▸ Task goal
Please take the lines from the one holding "destruct Hp as" through the one holding "unfold midpoint_displacement_2d, run." in the data below and copy them exactly.

================

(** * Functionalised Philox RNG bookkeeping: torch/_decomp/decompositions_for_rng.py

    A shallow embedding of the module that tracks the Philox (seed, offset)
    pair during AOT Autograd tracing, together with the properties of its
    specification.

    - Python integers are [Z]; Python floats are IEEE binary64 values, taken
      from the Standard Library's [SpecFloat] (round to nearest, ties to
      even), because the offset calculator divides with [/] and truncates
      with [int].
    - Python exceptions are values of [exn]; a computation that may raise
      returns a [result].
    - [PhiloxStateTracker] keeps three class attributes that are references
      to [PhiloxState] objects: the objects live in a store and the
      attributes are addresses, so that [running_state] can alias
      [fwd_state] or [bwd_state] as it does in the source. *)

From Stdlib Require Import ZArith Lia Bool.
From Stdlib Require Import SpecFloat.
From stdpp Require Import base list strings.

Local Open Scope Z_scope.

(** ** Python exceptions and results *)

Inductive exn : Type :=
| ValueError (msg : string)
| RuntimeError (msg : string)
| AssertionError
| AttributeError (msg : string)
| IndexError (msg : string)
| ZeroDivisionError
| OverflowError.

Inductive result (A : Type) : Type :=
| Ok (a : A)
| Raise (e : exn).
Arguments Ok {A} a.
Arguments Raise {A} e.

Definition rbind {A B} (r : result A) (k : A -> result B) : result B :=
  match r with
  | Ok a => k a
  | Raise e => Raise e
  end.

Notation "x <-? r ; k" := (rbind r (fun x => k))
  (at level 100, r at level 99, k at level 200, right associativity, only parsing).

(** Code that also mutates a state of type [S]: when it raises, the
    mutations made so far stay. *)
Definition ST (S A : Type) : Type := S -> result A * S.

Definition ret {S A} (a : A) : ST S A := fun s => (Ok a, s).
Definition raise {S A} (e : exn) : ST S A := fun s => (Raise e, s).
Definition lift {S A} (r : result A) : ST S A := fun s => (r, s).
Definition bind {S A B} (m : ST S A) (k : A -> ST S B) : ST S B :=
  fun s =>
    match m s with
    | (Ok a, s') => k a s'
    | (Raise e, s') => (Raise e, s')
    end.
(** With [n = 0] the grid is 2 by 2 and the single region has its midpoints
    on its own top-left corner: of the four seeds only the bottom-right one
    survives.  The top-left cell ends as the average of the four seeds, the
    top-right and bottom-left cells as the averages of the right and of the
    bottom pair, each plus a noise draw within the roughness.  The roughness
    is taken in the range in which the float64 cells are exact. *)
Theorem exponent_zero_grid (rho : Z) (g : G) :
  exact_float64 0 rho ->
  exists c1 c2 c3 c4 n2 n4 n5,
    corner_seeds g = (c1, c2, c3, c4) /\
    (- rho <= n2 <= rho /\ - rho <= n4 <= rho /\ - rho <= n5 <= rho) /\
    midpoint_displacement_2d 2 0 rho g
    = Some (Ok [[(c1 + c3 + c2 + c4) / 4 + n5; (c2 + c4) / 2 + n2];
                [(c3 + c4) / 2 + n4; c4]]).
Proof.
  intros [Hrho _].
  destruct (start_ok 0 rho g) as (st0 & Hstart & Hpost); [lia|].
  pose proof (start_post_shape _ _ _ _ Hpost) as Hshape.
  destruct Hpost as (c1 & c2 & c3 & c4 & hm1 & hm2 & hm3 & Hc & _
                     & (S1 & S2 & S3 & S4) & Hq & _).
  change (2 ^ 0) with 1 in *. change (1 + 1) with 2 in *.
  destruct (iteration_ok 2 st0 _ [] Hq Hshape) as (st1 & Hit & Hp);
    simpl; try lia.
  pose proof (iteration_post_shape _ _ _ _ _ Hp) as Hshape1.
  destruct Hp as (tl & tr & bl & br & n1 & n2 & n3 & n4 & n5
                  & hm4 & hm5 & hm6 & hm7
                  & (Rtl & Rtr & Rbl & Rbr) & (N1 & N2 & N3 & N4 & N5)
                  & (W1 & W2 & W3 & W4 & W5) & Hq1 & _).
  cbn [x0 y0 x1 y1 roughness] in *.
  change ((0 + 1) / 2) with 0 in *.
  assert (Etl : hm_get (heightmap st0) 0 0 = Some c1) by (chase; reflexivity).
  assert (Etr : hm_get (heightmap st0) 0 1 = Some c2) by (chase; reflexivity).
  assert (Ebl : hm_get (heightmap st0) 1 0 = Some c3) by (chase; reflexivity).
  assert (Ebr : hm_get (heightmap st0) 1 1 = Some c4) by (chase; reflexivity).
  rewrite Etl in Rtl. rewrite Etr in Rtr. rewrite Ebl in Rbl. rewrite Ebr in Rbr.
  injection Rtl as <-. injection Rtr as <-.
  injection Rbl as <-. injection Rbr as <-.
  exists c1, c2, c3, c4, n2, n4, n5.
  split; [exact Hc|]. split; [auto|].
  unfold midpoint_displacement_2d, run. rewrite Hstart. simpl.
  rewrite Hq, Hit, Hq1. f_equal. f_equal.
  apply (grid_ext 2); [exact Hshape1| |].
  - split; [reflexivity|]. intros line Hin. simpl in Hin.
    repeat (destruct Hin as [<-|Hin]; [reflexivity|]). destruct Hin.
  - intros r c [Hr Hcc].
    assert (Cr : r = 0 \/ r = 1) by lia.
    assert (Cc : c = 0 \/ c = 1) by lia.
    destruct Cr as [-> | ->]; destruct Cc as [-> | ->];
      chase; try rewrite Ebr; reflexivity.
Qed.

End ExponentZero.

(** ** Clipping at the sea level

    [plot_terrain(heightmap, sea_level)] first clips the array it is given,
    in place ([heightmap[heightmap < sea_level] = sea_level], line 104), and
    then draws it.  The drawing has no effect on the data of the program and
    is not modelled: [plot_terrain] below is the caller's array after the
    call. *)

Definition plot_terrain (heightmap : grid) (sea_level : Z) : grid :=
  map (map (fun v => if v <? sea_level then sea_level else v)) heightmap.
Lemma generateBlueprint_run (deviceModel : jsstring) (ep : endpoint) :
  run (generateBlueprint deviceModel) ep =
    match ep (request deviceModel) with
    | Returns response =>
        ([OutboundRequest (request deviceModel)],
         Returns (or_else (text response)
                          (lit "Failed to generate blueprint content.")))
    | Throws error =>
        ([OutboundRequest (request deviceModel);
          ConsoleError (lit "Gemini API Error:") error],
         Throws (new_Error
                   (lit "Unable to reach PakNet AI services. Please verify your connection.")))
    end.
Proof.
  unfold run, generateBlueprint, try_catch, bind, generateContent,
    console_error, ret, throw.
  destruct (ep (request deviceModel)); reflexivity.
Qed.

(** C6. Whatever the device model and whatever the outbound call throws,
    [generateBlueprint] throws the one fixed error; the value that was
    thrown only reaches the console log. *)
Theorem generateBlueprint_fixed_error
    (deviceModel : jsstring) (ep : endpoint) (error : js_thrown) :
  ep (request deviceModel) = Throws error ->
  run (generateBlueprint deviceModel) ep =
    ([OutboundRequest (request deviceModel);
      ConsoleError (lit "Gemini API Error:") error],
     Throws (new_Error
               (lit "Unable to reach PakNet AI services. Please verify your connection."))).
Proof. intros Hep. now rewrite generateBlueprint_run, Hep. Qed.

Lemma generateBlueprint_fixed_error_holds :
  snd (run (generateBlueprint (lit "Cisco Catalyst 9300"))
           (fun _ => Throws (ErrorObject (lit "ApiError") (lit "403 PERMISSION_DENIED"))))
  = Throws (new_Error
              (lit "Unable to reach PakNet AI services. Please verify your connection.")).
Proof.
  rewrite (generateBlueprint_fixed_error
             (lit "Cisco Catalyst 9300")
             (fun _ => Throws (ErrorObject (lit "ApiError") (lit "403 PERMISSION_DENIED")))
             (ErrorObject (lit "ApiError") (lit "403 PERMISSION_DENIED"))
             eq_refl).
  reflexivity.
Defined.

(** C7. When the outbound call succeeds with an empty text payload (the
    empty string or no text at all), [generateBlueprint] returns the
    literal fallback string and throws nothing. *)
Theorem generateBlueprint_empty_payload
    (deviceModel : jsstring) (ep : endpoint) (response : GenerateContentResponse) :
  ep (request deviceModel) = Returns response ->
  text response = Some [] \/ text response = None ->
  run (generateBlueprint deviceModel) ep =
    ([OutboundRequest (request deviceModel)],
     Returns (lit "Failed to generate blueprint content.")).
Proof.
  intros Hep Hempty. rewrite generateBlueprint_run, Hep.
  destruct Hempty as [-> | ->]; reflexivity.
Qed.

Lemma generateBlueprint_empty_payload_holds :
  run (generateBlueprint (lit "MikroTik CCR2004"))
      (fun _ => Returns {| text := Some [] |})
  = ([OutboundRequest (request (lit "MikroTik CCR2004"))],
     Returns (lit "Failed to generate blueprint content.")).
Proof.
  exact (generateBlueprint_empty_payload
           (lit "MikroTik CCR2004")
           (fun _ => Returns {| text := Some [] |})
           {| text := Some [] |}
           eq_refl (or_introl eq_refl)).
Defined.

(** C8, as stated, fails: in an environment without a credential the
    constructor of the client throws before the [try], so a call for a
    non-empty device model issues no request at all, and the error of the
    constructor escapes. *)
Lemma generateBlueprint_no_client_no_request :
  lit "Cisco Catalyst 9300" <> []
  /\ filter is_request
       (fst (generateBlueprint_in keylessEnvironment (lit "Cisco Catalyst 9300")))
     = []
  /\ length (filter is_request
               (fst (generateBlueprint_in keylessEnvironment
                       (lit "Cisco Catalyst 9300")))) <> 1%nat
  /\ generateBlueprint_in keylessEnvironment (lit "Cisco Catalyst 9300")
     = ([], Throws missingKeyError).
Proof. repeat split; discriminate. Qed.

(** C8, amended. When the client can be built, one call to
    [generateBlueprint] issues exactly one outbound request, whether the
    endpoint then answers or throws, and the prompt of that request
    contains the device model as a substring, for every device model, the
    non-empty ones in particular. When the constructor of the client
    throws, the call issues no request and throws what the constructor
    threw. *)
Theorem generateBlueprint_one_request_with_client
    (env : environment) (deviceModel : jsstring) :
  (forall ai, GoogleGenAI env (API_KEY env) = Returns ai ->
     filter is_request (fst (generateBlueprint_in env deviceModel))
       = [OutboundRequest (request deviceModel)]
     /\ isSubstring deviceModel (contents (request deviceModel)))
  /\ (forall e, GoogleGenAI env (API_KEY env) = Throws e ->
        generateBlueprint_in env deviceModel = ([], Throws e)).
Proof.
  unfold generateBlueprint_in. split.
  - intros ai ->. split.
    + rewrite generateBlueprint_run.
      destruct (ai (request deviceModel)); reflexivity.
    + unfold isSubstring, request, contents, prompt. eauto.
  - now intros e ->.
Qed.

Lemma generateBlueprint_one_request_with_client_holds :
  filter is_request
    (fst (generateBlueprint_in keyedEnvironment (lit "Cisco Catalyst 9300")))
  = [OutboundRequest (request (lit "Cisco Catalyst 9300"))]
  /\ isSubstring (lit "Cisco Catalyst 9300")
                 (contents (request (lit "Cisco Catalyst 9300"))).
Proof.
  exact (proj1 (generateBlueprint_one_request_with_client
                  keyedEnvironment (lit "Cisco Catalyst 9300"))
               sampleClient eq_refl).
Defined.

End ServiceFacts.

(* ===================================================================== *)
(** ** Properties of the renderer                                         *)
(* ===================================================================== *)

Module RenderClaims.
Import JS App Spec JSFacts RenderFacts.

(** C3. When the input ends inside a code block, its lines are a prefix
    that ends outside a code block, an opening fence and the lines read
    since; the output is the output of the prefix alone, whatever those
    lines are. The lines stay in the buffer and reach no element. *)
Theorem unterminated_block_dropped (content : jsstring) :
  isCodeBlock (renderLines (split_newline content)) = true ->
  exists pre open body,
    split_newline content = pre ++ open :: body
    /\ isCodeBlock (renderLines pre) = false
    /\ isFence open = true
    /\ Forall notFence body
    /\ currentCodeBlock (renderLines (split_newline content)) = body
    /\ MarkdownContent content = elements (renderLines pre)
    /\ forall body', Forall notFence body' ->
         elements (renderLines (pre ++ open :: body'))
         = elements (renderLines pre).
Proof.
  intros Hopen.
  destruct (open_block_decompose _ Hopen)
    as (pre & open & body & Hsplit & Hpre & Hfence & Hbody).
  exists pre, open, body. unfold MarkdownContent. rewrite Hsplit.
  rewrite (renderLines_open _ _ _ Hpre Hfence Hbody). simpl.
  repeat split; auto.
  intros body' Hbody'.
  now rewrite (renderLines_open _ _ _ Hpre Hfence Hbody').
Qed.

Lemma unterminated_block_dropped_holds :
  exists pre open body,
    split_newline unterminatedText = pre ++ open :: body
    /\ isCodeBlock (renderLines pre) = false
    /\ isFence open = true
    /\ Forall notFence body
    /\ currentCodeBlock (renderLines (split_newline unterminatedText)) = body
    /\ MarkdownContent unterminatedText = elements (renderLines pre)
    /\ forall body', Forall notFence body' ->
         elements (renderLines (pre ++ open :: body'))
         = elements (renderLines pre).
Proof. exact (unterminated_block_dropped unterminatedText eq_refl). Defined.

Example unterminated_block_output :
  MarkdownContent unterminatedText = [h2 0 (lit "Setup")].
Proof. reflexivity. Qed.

================

▸ Your response
  destruct Hp as (tl & tr & bl & br & n1 & n2 & n3 & n4 & n5
                  & hm4 & hm5 & hm6 & hm7
                  & (Rtl & Rtr & Rbl & Rbr) & (N1 & N2 & N3 & N4 & N5)
                  & (W1 & W2 & W3 & W4 & W5) & Hq1 & _).
  cbn [x0 y0 x1 y1 roughness] in *.
  change ((0 + 1) / 2) with 0 in *.
  assert (Etl : hm_get (heightmap st0) 0 0 = Some c1) by (chase; reflexivity).
  assert (Etr : hm_get (heightmap st0) 0 1 = Some c2) by (chase; reflexivity).
  assert (Ebl : hm_get (heightmap st0) 1 0 = Some c3) by (chase; reflexivity).
  assert (Ebr : hm_get (heightmap st0) 1 1 = Some c4) by (chase; reflexivity).
  rewrite Etl in Rtl. rewrite Etr in Rtr. rewrite Ebl in Rbl. rewrite Ebr in Rbr.
  injection Rtl as <-. injection Rtr as <-.
  injection Rbl as <-. injection Rbr as <-.
  exists c1, c2, c3, c4, n2, n4, n5.
  split; [exact Hc|]. split; [auto|].
  unfold midpoint_displacement_2d, run. rewrite Hstart. simpl.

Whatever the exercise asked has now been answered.